BEGIN Material shown
(* ===== verification/PendingCounts.v ===== *)
(** * Pending counts of the executor (src/tensorflow/core/common_runtime/pending_counts.h)

    One iteration of a frame keeps, for every node, how many inputs it still
    waits for, how many of those that arrived are dead, and whether it started.
    The counts are bytes at offsets that a [Layout] hands out: one byte with bit
    fields for nodes with small counts, 8 bytes for others.  Bit fields are laid
    out from the lowest bit on, integers are little endian; [DCHECK]s are
    compiled out.  A byte outside the array is undefined behaviour. *)
From S2P Require Import Prelude.
From stdpp Require Import list options.
#[local] Open Scope Z_scope.
#[local] Open Scope tf_monad_scope.

Inductive NodeState := PENDING_NOTREADY | PENDING_READY | STARTED | COMPLETED.

#[export] Instance NodeState_eq_dec : EqDecision NodeState.
Proof. solve_decision. Defined.

Definition kMaxCountForPackedCounts : Z := 7.

(** ** Handles *)
Record Handle := mkHandle {
  byte_offset_ : Z;
  is_large_ : bool
}.

#[export] Instance Handle_eq_dec : EqDecision Handle.
Proof. solve_decision. Defined.

Definition sizeof_LargeCounts : Z := 8.

(** A signed bit field of 31 bits. *)
Definition i31 (z : Z) : Z := (z + 2 ^ 30) mod 2 ^ 31 - 2 ^ 30.

Definition int32 (z : Z) : Z := (z + 2 ^ 31) mod 2 ^ 32 - 2 ^ 31.

(** [Layout::CreateHandle]: a handle, and the next offset. *)
Definition CreateHandle (max_pending_count max_dead_count next_offset : Z) : Handle * Z :=
  if (kMaxCountForPackedCounts <? max_pending_count) || (kMaxCountForPackedCounts <? max_dead_count) then
    let B := sizeof_LargeCounts in
    let offset := Z.quot (next_offset + B - 1) B * B in
    let byte_offset := i31 offset in
    (mkHandle byte_offset true, int32 (byte_offset + B))
  else (mkHandle (i31 next_offset) false, int32 (next_offset + 1)).

(** ** Counts: the fields of [PackedCounts] and of [LargeCounts]

    [padding] is the bit of [PackedCounts] that no field uses. *)
Record Counts := mkCounts {
  pending_ : Z;
  dead_ : Z;
  has_started : bool;
  padding : bool
}.

#[export] Instance Counts_eq_dec : EqDecision Counts.
Proof. solve_decision. Defined.

Definition bit (b : bool) (k : Z) : Z := if b then 2 ^ k else 0.

Definition decode_packed (c : Z) : Counts :=
  mkCounts (c mod 8) (c / 8 mod 8) (Z.testbit c 6) (Z.testbit c 7).

Definition encode_packed (c : Counts) : Z :=
  pending_ c mod 8 + 8 * (dead_ c mod 8) + bit (has_started c) 6 + bit (padding c) 7.

Fixpoint le_word (bs : list Z) : Z :=
  match bs with
  | [] => 0
  | b :: bs => b + 256 * le_word bs
  end.

Fixpoint le_split (n : nat) (v : Z) : list Z :=
  match n with
  | O => []
  | S n => v mod 256 :: le_split n (v / 256)
  end.

Definition decode_large (bs : list Z) : Counts :=
  let hi := le_word (drop 4 bs) in
  mkCounts (le_word (take 4 bs)) (hi mod 2 ^ 31) (Z.testbit hi 31) false.

Definition encode_large (c : Counts) : list Z :=
  le_split 4 (u32 (pending_ c)) ++ le_split 4 (dead_ c mod 2 ^ 31 + bit (has_started c) 31).

(** ** The object *)
Record PendingCounts := mkPending {
  num_bytes_ : Z;
  bytes_ : list Z
}.

(** [new char[]] returns the bytes [raw] at [addr]. *)
Definition PendingCounts_new (next_offset addr : Z) (raw : list Z) : outcome PendingCounts :=
  if (sizeof_LargeCounts <=? next_offset) && negb (addr mod sizeof_LargeCounts =? 0) then Crash
  else Done (mkPending next_offset raw).

Definition PendingCounts_copy (other : PendingCounts) (addr : Z) : outcome PendingCounts :=
  if (sizeof_LargeCounts <=? num_bytes_ other) && negb (addr mod sizeof_LargeCounts =? 0) then Crash
  else Done (mkPending (num_bytes_ other) (bytes_ other)).

Definition width (h : Handle) : Z := if is_large_ h then sizeof_LargeCounts else 1.

Definition in_range (h : Handle) (p : PendingCounts) : bool :=
  (0 <=? byte_offset_ h) && (byte_offset_ h + width h <=? Z.of_nat (length (bytes_ p))).

(** [Large(h)->load()] and [Packed(h)->load()]. *)
Definition load (h : Handle) : M PendingCounts Counts := fun p =>
  if in_range h p then
    let bs := take (Z.to_nat (width h)) (drop (Z.to_nat (byte_offset_ h)) (bytes_ p)) in
    Done (if is_large_ h then decode_large bs else decode_packed (nth 0 bs 0), p)
  else Crash.

Definition store (h : Handle) (c : Counts) : M PendingCounts unit := fun p =>
  if in_range h p then
    let off := Z.to_nat (byte_offset_ h) in
    let bs := if is_large_ h then encode_large c else [encode_packed c] in
    Done (tt, mkPending (num_bytes_ p) (take off (bytes_ p) ++ bs ++ drop (off + Z.to_nat (width h)) (bytes_ p)))
  else Crash.

(** Assignments to a field keep the bits it has. *)
Definition trunc_pending (h : Handle) (v : Z) : Z := if is_large_ h then u32 v else v mod 8.

Definition trunc_dead (h : Handle) (v : Z) : Z := if is_large_ h then v mod 2 ^ 31 else v mod 8.

Definition NodeStateForStruct (c : Counts) : NodeState :=
  if has_started c then if pending_ c =? 0 then STARTED else COMPLETED
  else if pending_ c =? 0 then PENDING_READY else PENDING_NOTREADY.

Definition notready (c : Counts) : bool := bool_decide (NodeStateForStruct c = PENDING_NOTREADY).

(** ** Operations *)
Definition set_initial_count (h : Handle) (pending_count : Z) : M PendingCounts unit :=
  c <~ load h;;
  store h (mkCounts (trunc_pending h pending_count) 0 false (padding c)).

Definition node_state (h : Handle) : M PendingCounts NodeState :=
  c <~ load h;; ret (NodeStateForStruct c).

Definition mark_started (h : Handle) : M PendingCounts unit :=
  c <~ load h;;
  store h (mkCounts (pending_ c) (dead_ c) true (padding c)).

Definition mark_completed (h : Handle) : M PendingCounts unit :=
  c <~ load h;;
  store h (mkCounts 1 (dead_ c) (has_started c) (padding c)).

Definition pending (h : Handle) : M PendingCounts Z :=
  c <~ load h;;
  ret (if notready c then int32 (pending_ c) else 0).

Definition decrement_pending (h : Handle) (v : Z) : M PendingCounts Z :=
  c <~ load h;;
  let c := mkCounts (trunc_pending h (pending_ c - v)) (dead_ c) (has_started c) (padding c) in
  store h c;;;
  ret (int32 (pending_ c)).

Definition mark_live (h : Handle) : M PendingCounts unit :=
  c <~ load h;;
  if notready c then
    let p := if is_large_ h then u32 (Z.land (pending_ c) (Z.lnot 1)) else Z.land (pending_ c) 6 in
    store h (mkCounts p (dead_ c) (has_started c) (padding c))
  else ret tt.

Definition dead_count (h : Handle) : M PendingCounts Z :=
  c <~ load h;; ret (int32 (dead_ c)).

Definition increment_dead_count (h : Handle) : M PendingCounts unit :=
  c <~ load h;;
  if notready c then store h (mkCounts (pending_ c) (trunc_dead h (dead_ c + 1)) (has_started c) (padding c)) else ret tt.

Record AdjustResult := mkAdjust {
  any_dead : bool;
  any_pending : bool
}.

#[export] Instance AdjustResult_eq_dec : EqDecision AdjustResult.
Proof. solve_decision. Defined.

(** The body shared by [adjust_for_activation_shared] and its atomic version. *)
Definition adjust (h : Handle) (increment_dead : bool) (val : Counts) : Counts :=
  let dead := if increment_dead && notready val then trunc_dead h (dead_ val + 1) else dead_ val in
  mkCounts (trunc_pending h (pending_ val - 1)) dead (has_started val) (padding val).

Definition adjust_result (val : Counts) : AdjustResult :=
  mkAdjust (negb (dead_ val =? 0)) (negb (pending_ val =? 0)).

Definition adjust_for_activation (h : Handle) (increment_dead : bool) : M PendingCounts AdjustResult :=
  val <~ load h;;
  store h (adjust h increment_dead val);;;
  ret (adjust_result (adjust h increment_dead val)).

(** ** [adjust_for_activation_atomic]: steps of several threads on one counter

    A thread has loaded [old_val] or has returned.  A [compare_exchange_weak]
    that fails, which it may do at any time, loads the value again. *)
Inductive thread :=
  | Entered (increment_dead : bool)
  | Looping (increment_dead : bool) (old_val : Counts)
  | Returned (increment_dead : bool) (ret : AdjustResult).

Record shared := mkShared {
  cell : Counts;
  threads : list thread
}.

Inductive cas_step (h : Handle) : shared -> shared -> Prop :=
  | step_load s i b :
      threads s !! i = Some (Entered b) ->
      cas_step h s (mkShared (cell s) (<[i := Looping b (cell s)]> (threads s)))
  | step_cas_fail s i b old :
      threads s !! i = Some (Looping b old) ->
      cas_step h s (mkShared (cell s) (<[i := Looping b (cell s)]> (threads s)))
  | step_cas_ok s i b old :
      threads s !! i = Some (Looping b old) -> old = cell s ->
      cas_step h s (mkShared (adjust h b old) (<[i := Returned b (adjust_result (adjust h b old))]> (threads s))).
END Material shown
◆ **Task statement**
Sift through the material above and copy each line that holds "threads".

◆ **Output for this task**
(** ** [adjust_for_activation_atomic]: steps of several threads on one counter
  threads : list thread
      threads s !! i = Some (Entered b) ->
      cas_step h s (mkShared (cell s) (<[i := Looping b (cell s)]> (threads s)))
      threads s !! i = Some (Looping b old) ->
      cas_step h s (mkShared (cell s) (<[i := Looping b (cell s)]> (threads s)))
      threads s !! i = Some (Looping b old) -> old = cell s ->
      cas_step h s (mkShared (adjust h b old) (<[i := Returned b (adjust_result (adjust h b old))]> (threads s))).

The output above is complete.